Скляренко нравился Яеневой. Знала, что выслали его за политику, знала о его дружбе с Ульяновыми.

— Владимир долго хохотал над злосчастным сорокоустом… Когда пришло известие о смерти Шелгунова, то панихиды уже не служили, — продолжал густым баритоном Скляренко. — Мало толку от таких протестов! Либералы душу тешат! И по сей день Чернышевского упоминать в официальной печати невозможно. Как-то я просматривал «Юридический вестник» — там дошли до виртуозности: «автор очерков гоголевского периода русской литературы» — так теперь означается Чернышевский!

— Возмутительно! Народ наш далек, чтобы понимать такое иносказание! Когда мы сумеем поднять уровень народный… Когда мы достигнем сплошной грамотности… — Мария подошла к Скляренко, предложив прокламацию. — Привезли из Петербурга.

— Это хорошо! — Скляренко протянул руку, измазанную фиолетовой краской. — Не отмываются, проклятые!

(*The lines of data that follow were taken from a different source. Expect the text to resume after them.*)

(** ** The wire format *)
Definition esc_char (c : ascii) : string :=
  if is_char quote c then String backslash (str1 quote)
  else if is_char backslash c then String backslash (str1 backslash)
  else if is_char (chr 10) c then String backslash "n"
  else if is_char (chr 13) c then String backslash "r"
  else if is_char (chr 9) c then String backslash "t"
  else str1 c.
Fixpoint esc (s : string) : string :=
  match s with
  | "" => ""
  | String c s => esc_char c +:+ esc s
  end.

Definition member (kv : string * string) : string :=
  str1 quote +:+ esc kv.1 +:+ str1 quote +:+ ":" +:+ str1 quote +:+ esc kv.2 +:+ str1 quote.
Fixpoint members (first : bool) (l : list (string * string)) : string :=
  match l with
  | [] => ""
  | kv :: l => (if first then "" else ",") +:+ member kv +:+ members false l
  end.

(** What follows a backslash. *)
Definition unesc (n : ascii) : ascii :=
  if is_char "n" n then chr 10 else if is_char "t" n then chr 9 else n.
(** The text of a string literal from behind its opening quote, and the suffix at the
    closing quote. *)
Fixpoint read_string (s : string) : string * string :=
  match s with
  | "" => ("", "")
  | String c t =>
      if is_char quote c then ("", s)
      else match t with
           | String n u =>
               if is_char backslash c then let '(r, rest) := read_string u in (String (unesc n) r, rest)
               else let '(r, rest) := read_string t in (String c r, rest)
           | "" => (str1 c, "")
           end
  end.

(** [s.find(c)] as the suffix it gives. *)
Definition seek (c : ascii) (s : string) : option string :=
  match find_chr s c 0 with Some k => Some (s_drop k s) | None => None end.
Definition behind (s : string) : string := s_drop 1 s.
Definition key_text (key : string) : string := str1 quote +:+ key +:+ str1 quote.

Definition field (s key : string) : string :=
  let k := key_text key in
  match find_str s k 0 with
  | None => ""
  | Some p =>
      match seek ":" (s_drop (p + len k) s) with
      | None => ""
      | Some s =>
          match seek quote s with
          | None => ""
          | Some s => (read_string (behind s)).1
          end
      end
  end.

(** The length of the balanced text up to the brace that closes it. *)
Fixpoint object_end (depth : Z) (s : string) : option nat :=
  match s with
  | "" => None
  | String c s =>
      if is_char "{" c then S <$> object_end (depth + 1) s
      else if is_char "}" c then
        if (depth - 1 =? 0)%Z then Some 1 else S <$> object_end (depth - 1) s
      else S <$> object_end depth s
  end.
Definition object_field (s key : string) : string :=
  match find_str s (key_text key) 0 with
  | None => "{}"
  | Some p =>
      match seek "{" (s_drop p s) with
      | None => "{}"
      | Some s => match object_end 0 s with Some n => s_take n s | None => "{}" end
      end
  end.

(** Every pass of the loop consumes a character, so the length is enough fuel. *)
Fixpoint parse_loop (fuel : nat) (s : string) (out : gmap string string) : gmap string string :=
  match fuel with
  | O => out
  | S fuel =>
      match seek quote s with
      | None => out
      | Some q =>
          let '(key, q) := read_string (behind q) in
          match seek ":" q with
          | None => out
          | Some colon =>
              match seek quote colon with
              | None => out
              | Some v =>
                  let '(val, v) := read_string (behind v) in
                  parse_loop fuel (behind v) (<[key := val]> out)
              end
          end
      end
  end.
Definition parse_object (s : string) : gmap string string := parse_loop (len s) s ∅.

(** ** Components *)
Inductive Html : Type :=
  | Markup (r : res string)
  | MountChild (name id : string) (k : string -> Html).   (* mount_child(name, id) *)

Section livewire.
Context {X : Type} `{MapOrder string}.

Definition object (m : gmap string string) : string := "{" +:+ members true (iter_map m) +:+ "}".

(** A component: its public state and its private members. *)
Definition Component : Type := gmap string string * X.
Definition Action : Type := string -> M Component unit.
Record Class : Type := mkClass {
  fresh : Component;
  actions_ : gmap string Action;
  mount_hook : M Component unit;
  hydrate : M Component unit;
  dehydrate : M Component unit;
  render : Component -> Html
}.
Definition on (action : string) (handler : Action) (c : Class) : Class :=
  mkClass (fresh c) (<[action := handler]> (actions_ c)) (mount_hook c) (hydrate c) (dehydrate c) (render c).
Definition call (c : Class) (action arg : string) : M Component bool :=
  match actions_ c !! action with
  | None => mret false
  | Some handler => _ ← handler arg; mret true
  end.

Record UpdateRequest : Type := mkUpdateRequest {
  req_name : string; req_action : string; req_arg : string; req_state : gmap string string
}.
Record UpdateResponse : Type := mkUpdateResponse { html : string; res_state : gmap string string }.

Спасибо, полиция в Самаре в первородном состоянии, а то несдобровать… О народе вы поете старую песню.

— Почему?! Рабочий класс в России не стал политической силой. А мужик… — запальчиво возразила девушка.

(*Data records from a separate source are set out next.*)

(** No injection through a write.  [insert] and [update_if] name the table, the row's
    columns and the guard column as one token each, in a text with exactly one mark for
    every value they bind, or throw for a name that is not a plain identifier. *)
Theorem write_sql_tokens (table guard : string) (cols : list (string * Value)) :
  match insert_sql table cols with
  | Ok sql =>
      tokens sql = ["INSERT"; "INTO"; table; "("] ++ separated "," true (map (fun c => [c.1]) cols) ++
        [")"; "VALUES"; "("] ++ separated "," true (replicate (length cols) ["?"]) ++ [")"]
  | Throw e => exists n, n ∈ table :: all_names cols /\ is_sql_identifier n = false /\ e = unsafe_identifier n
  end /\
  match update_if_sql table guard cols with
  | Ok sql =>
      tokens sql = ["UPDATE"; table; "SET"] ++ separated "," true (map (fun c => [c.1; "="; "?"]) cols) ++
        ["WHERE"; "id"; "="; "?"; "AND"; guard; "="; "?"]
  | Throw e => exists n, n ∈ table :: guard :: all_names cols /\ is_sql_identifier n = false /\ e = unsafe_identifier n
  end.
Proof.
  split; [unfold insert_sql|unfold update_if_sql].
  - pose proof (column_names_builds cols true) as Hc. destruct (column_names true cols) as [names|e]; cbn [mbind res_bind].
    2:{ destruct Hc as (n & Hn & H). exists n. split; [by right|done]. }
    destruct Hc as [_ Hc]. destruct (ident_cases table) as [[E ->]|[E ->]]; cbn [mbind res_bind mret res_ret]; [|exists table; split; [by left|done]].
    change (tokens ("INSERT INTO " +:+ ?x)) with ("INSERT" :: "INTO" :: tokens x). rewrite tokens_ident by done.
    change (tokens (" (" +:+ ?x)) with ("(" :: tokens x). rewrite Hc by done.
    change (tokens (") VALUES (" +:+ ?x)) with (")" :: "VALUES" :: "(" :: tokens x).
    rewrite tokens_marks by (auto || done). done.
  - pose proof (set_text_builds cols true) as Hc. destruct (set_text true cols) as [sets|e]; cbn [mbind res_bind].
    2:{ destruct Hc as (n & Hn & H). exists n. split; [do 2 right; done|done]. }
    destruct Hc as [_ Hc]. destruct (ident_cases table) as [[E ->]|[E ->]]; cbn [mbind res_bind]; [|exists table; split; [by left|done]].
    destruct (ident_cases guard) as [[Eg ->]|[Eg ->]]; cbn [mbind res_bind mret res_ret]; [|exists guard; split; [right; by left|done]].
    change (tokens ("UPDATE " +:+ ?x)) with ("UPDATE" :: tokens x). rewrite tokens_ident by done.
    change (tokens (" SET " +:+ ?x)) with ("SET" :: tokens x). rewrite Hc by done.
    change (tokens (" WHERE id = ? AND " +:+ ?x)) with ("WHERE" :: "id" :: "=" :: "?" :: "AND" :: tokens x).
    by rewrite tokens_ident by done.
Qed.

Section outcomes.
Context {D : Type} (lib : SqliteLib D) `{MapOrder Value}.

(** C19: An insert that did not happen is not taken for one.  [insert] returns an id only
    when the statement was prepared and ran to completion, and it is the library's row id;
    in every other case it throws: for a bad name before anything else, otherwise with the
    library's message and the statement. *)
Theorem insert_reports (table : string) (row : Row) (d d' : D) (r : res Z) :
  sql_insert lib table row d = (r, d') ->
  let binds := map (fun c => bind_value c.2) (iter_map row) in
  match insert_sql table (iter_map row) with
  | Throw e => r = Throw e /\ d' = d
  | Ok sql =>
      (lib_prepare lib sql d = true /\ lib_write lib sql binds d = (true, d') /\ r = Ok (lib_last_insert_rowid lib d')) \/
      (lib_prepare lib sql d = true /\ lib_write lib sql binds d = (false, d') /\ r = Throw (refused (lib_errmsg lib d') sql)) \/
      (lib_prepare lib sql d = false /\ d' = d /\ r = Throw (refused (lib_errmsg lib d) sql))
  end.
Proof.
  unfold sql_insert, mbind, M_bind, lift_res. destruct (insert_sql table (iter_map row)) as [sql|e]; [|by intros [= <- <-]].
  unfold run_insert. destruct (lib_prepare lib sql d); cbn [negb]; [|intros [= <- <-]; auto].
  destruct (lib_write lib sql _ d) as [[] d1]; intros [= <- <-]; auto.
Qed.

(** [update], [update_if] and [remove] look at the number of changed rows only, which a
    statement that fails leaves as the one before it: after a write that changed rows, a
    compare-and-set that the database refused (a lock, a constraint) reports success. *)
Lemma failed_claim_reports_success table id guard v row sql d :
  update_if_sql table guard (set_columns row) = Ok sql -> lib_prepare lib sql d = true ->
  lib_write lib sql (map (fun c => bind_value c.2) (set_columns row) ++ [SInteger id; bind_value v]) d = (false, d) ->
  0 < lib_changes lib d ->
  sql_update_if lib table id guard v row d = (Ok true, d).
Proof.
  intros Hsql Hp Hw Hc. unfold sql_update_if, mbind, M_bind, lift_res. rewrite Hsql. unfold write_changes. rewrite Hp, Hw.
  cbn. by rewrite (proj2 (Z.ltb_lt _ _)).
Qed.
(** When COMMIT fails the exception leaves [transaction] without a ROLLBACK. *)
Lemma failed_commit_stays_open as_int64 (fn : M D unit) d d1 d2 d3 err :
  lib_exec lib "BEGIN" d = (None, d1) -> fn d1 = (Ok tt, d2) -> lib_exec lib "COMMIT" d2 = (Some err, d3) ->
  transaction (SqliteConnection lib as_int64) fn d = (Throw (refused (default "unknown error" err) "COMMIT"), d3).
Proof.
  intros H1 H2 H3. unfold transaction, mbind, M_bind, try_catch. cbn [begin commit SqliteConnection].
  unfold sql_statement. change (c_str "BEGIN") with "BEGIN". rewrite H1, H2. change (c_str "COMMIT") with "COMMIT". by rewrite H3.
Qed.
End outcomes.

Скляренко досадливо перебил ее, даже не дослушав:

— Не будете же вы кричать, как неумные ваши единомышленники, что «марксисты хотят обезземелить крестьян», «радуются разорению деревни» и «мечтают во что бы то ни стало превратить мужика в пролетариев»! — Скляренко резко взмахнул рукой, словно подчеркнул вздорность возражений. — Однажды в реферате я привел цифры о безлошадных крестьянах, так на меня пальцем показывали: «Вам их боли не понять, вам их не жалко! Вы сидите и спокойно констатируете эти явления!» Вот и поспорь с вашим братом!

— А почему вы думаете, что я не разделяю этих взглядов?!

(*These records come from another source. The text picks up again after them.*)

(** C20: The SQLite backend keeps the promises of the memory backend that its tables allow.
    Whatever the library is, as long as it gives the statements their SQL meaning, the
    connection on a database its migrations made finds, lists, inserts, replaces, claims and
    removes rows just as the in-memory table would, for rows that name every column: each
    text reads as the statement meant, its marks and the bound values line up, and the
    columns come back in their names and kinds.  So the queue's workers exclude each other
    on SQLite as well. *)
Theorem sqlite_tables :
  TableLaws (SqliteConnection lib as_int64) up sql_view room sql_known sql_fits sql_norm /\
  (QueueTables sql_known sql_fits -> forall W (q : DbQueue D W) (now : Z) (workers : nat) s p,
     0 < retry_after_ q -> now ≠ 0 -> quiet q -> up s.1 ->
     rtc (pool_move (SqliteConnection lib as_int64) room sql_known sql_fits q now) (replicate workers Fetch, s) p -> exclusive p).
Proof.
  split; [apply sqlite_table_laws|]. intros Hq W q now workers s p Hr Hn Hquiet Hup Hsteps.
  by apply (passes_exclusive (SqliteConnection lib as_int64) up sql_view room sql_known sql_fits sql_norm q now Hr Hn Hquiet workers s).
Qed.
End tables.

— Мне кажется, что вы умнее. Впрочем, если я ошибаюсь, то сожалею… — Скляренко критически оглядел Ясневу.

Она рассмеялась, махнув рукой, миролюбиво заметила:

— Вы как-то нарочито оглупляете идеи народничества.

— Просто говорю об этих «идеях» правду, — сердито заметил Скляренко.

— Вы с ним не спорьте, Мария! — засмеялась Анна. — А то он кулаки пустит в ход!

— Ну, уж и кулаки! — проворчал Скляренко.

— Шпика-то исколотили, что ходил за вами?! Да как! Он и дорогу забыл! — Анна, шурша шелковым платьем, подсела к матери, начала разматывать шерсть. — Милый Скляренко заметил, что в дом, в котором он снимал комнату, въехал пренеприятный субъект.

— Проходу не давал! Поганец! — недовольно подтвердил Скляренко, не замечая веселых искорок в черных глазах Анны.